• **TASK ITEM**:
The expected output is exactly the lines below, starting at the line with "Theorem replay_scans_with_the_current_command_id key" and ending at the line with "apply_loop key nkeys pre locals0 (pushed w) = OK", both included; no other line belongs in it.

• **AVAILABLE RECORDS**:
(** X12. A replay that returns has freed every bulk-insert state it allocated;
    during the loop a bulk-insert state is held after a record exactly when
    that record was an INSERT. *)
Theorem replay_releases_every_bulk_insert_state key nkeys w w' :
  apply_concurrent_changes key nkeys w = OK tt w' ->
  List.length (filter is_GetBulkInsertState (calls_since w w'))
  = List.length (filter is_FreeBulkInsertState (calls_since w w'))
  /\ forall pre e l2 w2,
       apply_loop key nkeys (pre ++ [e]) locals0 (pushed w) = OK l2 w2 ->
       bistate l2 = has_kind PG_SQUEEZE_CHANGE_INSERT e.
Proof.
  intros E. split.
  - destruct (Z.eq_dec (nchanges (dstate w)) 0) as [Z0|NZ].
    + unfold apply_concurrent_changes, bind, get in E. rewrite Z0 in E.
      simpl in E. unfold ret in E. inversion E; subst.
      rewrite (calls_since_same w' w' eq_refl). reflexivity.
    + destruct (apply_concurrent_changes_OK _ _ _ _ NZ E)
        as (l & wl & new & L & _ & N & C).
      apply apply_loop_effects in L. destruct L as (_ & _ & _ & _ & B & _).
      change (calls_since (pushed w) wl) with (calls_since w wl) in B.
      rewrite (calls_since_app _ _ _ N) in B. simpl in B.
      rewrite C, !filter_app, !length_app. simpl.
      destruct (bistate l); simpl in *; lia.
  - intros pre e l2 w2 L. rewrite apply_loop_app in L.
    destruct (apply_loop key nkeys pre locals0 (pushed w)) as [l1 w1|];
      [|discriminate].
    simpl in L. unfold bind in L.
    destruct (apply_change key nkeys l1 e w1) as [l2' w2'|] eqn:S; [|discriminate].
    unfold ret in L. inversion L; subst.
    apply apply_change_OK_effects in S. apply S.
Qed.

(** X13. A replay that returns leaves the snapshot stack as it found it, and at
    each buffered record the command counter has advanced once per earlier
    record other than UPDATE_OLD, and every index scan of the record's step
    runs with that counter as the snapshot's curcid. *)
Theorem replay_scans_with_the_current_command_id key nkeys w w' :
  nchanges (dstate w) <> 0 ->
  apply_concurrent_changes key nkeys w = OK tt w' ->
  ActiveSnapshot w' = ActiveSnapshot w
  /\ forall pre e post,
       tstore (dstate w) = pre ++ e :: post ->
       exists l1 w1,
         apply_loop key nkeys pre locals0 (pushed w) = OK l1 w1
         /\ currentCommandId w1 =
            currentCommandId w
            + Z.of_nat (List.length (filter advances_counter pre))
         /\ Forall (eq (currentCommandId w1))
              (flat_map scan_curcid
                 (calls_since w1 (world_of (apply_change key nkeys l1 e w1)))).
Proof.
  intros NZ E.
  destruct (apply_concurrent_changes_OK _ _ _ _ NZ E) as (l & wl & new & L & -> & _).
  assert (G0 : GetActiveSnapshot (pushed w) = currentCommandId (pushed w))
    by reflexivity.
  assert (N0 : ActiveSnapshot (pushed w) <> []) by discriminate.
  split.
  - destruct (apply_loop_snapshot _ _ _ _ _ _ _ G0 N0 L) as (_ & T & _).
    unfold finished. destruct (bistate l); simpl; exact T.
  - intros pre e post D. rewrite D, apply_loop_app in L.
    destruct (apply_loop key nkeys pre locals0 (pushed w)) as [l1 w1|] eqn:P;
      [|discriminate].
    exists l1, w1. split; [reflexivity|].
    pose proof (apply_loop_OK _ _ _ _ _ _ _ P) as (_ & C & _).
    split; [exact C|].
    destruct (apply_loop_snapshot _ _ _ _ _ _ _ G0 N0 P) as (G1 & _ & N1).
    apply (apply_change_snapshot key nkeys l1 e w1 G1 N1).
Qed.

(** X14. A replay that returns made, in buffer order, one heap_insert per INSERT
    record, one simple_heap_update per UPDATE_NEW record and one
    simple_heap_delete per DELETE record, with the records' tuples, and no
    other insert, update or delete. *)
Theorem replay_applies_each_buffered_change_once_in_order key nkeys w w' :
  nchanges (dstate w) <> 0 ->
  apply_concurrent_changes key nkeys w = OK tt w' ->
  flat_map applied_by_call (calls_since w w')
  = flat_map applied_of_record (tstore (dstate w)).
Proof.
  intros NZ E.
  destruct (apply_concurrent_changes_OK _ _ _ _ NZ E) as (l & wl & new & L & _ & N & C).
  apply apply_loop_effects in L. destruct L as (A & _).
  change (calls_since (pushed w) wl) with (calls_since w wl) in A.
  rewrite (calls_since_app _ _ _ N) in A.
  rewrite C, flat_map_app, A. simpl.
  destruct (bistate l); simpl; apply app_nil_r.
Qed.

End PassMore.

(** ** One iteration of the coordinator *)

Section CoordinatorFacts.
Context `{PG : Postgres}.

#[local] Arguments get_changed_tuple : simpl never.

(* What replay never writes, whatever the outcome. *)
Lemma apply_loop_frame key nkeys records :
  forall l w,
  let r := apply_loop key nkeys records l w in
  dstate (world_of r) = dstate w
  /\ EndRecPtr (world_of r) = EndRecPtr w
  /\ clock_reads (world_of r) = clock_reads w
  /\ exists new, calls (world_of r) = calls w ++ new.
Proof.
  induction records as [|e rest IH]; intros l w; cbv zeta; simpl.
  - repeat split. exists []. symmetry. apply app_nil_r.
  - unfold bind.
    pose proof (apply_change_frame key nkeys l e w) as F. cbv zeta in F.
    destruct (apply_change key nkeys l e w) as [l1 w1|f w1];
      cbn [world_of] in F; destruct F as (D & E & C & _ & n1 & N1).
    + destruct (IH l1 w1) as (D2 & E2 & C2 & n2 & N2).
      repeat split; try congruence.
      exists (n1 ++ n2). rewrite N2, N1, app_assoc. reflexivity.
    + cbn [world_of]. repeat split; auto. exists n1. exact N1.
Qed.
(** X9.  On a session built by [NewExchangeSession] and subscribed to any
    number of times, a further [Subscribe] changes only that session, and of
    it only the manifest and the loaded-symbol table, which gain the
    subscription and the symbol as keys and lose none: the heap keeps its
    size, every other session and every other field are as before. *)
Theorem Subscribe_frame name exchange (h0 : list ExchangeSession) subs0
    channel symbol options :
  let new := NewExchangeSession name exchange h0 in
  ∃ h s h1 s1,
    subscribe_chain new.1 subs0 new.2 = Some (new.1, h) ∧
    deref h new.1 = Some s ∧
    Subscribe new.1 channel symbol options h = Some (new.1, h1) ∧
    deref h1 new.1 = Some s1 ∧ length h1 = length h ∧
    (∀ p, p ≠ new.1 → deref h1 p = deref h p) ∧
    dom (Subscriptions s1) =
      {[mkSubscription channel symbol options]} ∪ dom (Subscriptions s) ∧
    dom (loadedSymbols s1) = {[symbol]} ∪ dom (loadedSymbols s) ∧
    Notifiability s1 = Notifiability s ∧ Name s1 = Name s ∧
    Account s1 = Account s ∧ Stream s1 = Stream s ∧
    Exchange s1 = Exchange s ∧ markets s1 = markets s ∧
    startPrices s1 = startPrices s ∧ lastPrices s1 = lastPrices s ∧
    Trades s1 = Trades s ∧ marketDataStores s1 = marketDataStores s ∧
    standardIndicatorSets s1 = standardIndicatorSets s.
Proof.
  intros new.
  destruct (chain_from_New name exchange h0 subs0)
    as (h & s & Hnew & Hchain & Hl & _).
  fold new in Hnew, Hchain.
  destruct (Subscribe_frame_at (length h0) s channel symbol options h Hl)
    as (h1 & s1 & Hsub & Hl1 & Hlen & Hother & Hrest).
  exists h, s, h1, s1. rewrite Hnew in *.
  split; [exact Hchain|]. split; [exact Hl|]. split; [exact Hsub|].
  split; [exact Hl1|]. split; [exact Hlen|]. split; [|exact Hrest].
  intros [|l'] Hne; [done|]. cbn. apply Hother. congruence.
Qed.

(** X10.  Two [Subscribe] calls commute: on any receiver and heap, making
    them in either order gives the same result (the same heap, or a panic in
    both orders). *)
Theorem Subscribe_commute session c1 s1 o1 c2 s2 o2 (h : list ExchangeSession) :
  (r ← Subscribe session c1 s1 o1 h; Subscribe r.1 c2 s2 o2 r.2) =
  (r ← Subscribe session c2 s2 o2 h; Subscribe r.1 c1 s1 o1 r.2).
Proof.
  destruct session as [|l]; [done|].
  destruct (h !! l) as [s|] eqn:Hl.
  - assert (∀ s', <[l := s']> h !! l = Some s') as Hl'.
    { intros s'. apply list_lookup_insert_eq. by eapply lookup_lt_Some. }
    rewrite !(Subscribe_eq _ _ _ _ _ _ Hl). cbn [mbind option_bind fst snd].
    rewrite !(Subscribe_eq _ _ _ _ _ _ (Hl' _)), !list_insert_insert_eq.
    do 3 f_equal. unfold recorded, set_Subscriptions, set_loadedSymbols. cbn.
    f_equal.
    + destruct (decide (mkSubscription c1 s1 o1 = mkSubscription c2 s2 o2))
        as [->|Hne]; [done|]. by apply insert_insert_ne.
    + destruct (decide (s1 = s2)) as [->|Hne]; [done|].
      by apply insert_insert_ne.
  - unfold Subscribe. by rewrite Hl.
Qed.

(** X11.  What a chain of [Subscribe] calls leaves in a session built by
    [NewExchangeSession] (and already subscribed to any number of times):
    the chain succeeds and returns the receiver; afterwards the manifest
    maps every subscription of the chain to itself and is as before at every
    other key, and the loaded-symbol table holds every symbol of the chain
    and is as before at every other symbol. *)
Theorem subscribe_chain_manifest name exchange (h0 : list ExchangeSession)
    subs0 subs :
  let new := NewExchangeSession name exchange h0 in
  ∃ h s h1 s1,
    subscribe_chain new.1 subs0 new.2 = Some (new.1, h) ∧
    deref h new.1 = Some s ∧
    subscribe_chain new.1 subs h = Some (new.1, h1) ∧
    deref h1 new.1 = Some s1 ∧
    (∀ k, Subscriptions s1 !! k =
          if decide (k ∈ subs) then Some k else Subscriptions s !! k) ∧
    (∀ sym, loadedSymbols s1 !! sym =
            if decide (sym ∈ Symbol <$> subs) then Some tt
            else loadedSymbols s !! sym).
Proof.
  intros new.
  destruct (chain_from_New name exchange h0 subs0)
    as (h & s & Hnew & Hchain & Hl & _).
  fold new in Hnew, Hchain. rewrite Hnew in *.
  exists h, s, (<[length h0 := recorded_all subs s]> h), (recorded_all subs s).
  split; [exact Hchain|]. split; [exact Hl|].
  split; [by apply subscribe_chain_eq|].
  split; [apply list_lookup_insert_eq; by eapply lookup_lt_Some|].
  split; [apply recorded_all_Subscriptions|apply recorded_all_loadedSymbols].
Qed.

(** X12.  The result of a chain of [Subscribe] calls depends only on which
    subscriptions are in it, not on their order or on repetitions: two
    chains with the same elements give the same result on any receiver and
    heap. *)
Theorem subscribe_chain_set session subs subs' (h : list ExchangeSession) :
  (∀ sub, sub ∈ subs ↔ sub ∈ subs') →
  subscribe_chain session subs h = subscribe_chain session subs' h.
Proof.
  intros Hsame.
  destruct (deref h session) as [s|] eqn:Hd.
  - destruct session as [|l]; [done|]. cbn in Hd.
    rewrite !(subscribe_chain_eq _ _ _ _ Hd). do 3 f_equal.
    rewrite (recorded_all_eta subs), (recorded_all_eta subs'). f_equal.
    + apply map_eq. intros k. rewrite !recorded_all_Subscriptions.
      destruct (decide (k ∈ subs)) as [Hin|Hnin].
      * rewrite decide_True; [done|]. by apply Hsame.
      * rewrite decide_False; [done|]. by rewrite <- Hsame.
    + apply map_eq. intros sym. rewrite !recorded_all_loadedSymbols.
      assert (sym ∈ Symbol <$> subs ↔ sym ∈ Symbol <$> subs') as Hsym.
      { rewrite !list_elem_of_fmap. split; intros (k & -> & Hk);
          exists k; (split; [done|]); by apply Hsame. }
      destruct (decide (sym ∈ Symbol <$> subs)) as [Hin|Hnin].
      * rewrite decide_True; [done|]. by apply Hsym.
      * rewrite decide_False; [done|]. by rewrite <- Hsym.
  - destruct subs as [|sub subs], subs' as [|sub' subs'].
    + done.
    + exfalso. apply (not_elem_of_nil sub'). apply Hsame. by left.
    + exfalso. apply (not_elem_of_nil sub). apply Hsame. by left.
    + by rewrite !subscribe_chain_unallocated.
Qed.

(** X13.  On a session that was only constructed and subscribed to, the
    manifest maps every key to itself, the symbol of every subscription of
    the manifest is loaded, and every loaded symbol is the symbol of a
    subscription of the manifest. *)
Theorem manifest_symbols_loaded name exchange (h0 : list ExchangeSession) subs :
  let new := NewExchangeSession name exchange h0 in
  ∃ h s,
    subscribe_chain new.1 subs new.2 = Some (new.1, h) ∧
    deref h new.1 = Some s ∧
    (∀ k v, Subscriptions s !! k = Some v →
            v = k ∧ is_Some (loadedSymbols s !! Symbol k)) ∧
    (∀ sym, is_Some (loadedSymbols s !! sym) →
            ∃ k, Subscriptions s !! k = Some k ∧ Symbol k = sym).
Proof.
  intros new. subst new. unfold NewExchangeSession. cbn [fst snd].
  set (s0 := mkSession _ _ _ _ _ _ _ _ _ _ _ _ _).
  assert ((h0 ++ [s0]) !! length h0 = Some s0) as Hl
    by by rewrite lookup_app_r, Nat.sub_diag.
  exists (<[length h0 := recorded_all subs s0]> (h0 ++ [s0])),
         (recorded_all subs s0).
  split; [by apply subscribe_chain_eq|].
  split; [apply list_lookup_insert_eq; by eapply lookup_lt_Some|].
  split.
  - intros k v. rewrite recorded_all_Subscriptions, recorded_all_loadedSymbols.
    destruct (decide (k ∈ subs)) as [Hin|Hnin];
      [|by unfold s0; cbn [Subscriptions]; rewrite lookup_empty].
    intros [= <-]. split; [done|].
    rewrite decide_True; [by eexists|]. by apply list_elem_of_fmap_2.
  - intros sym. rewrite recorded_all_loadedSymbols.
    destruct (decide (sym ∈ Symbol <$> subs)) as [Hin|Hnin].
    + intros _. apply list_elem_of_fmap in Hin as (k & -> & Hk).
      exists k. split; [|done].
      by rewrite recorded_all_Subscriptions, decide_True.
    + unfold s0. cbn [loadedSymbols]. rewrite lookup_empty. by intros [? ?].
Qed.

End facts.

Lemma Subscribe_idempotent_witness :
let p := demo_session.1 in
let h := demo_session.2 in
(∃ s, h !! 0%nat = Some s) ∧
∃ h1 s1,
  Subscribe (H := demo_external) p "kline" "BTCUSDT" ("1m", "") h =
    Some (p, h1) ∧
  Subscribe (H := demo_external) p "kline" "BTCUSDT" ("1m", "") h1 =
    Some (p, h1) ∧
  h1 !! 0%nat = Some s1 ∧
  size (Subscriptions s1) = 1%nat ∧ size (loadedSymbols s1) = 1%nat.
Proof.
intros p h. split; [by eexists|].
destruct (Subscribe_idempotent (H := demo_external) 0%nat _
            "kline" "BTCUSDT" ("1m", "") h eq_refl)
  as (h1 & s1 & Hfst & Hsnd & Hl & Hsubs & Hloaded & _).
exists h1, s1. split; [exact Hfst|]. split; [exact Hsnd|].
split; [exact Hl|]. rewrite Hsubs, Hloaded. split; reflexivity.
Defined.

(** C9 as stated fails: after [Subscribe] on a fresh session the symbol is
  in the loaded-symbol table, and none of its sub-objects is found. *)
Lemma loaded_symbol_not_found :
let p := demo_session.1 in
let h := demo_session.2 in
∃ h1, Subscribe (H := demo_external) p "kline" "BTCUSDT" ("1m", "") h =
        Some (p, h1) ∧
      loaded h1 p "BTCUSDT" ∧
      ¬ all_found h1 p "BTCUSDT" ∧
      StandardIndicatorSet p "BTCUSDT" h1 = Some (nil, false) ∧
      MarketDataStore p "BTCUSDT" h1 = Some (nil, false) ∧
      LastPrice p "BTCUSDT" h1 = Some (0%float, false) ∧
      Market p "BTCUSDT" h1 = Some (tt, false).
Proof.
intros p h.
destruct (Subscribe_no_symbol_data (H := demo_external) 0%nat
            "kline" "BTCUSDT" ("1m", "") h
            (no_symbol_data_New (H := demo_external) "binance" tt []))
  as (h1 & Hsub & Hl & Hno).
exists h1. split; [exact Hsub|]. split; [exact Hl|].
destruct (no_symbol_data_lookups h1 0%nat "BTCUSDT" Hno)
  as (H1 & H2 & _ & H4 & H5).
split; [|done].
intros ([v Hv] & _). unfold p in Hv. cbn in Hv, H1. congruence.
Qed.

• **YOUR SOLUTION**:
Theorem replay_scans_with_the_current_command_id key nkeys w w' :
  nchanges (dstate w) <> 0 ->
  apply_concurrent_changes key nkeys w = OK tt w' ->
  ActiveSnapshot w' = ActiveSnapshot w
  /\ forall pre e post,
       tstore (dstate w) = pre ++ e :: post ->
       exists l1 w1,
         apply_loop key nkeys pre locals0 (pushed w) = OK l1 w1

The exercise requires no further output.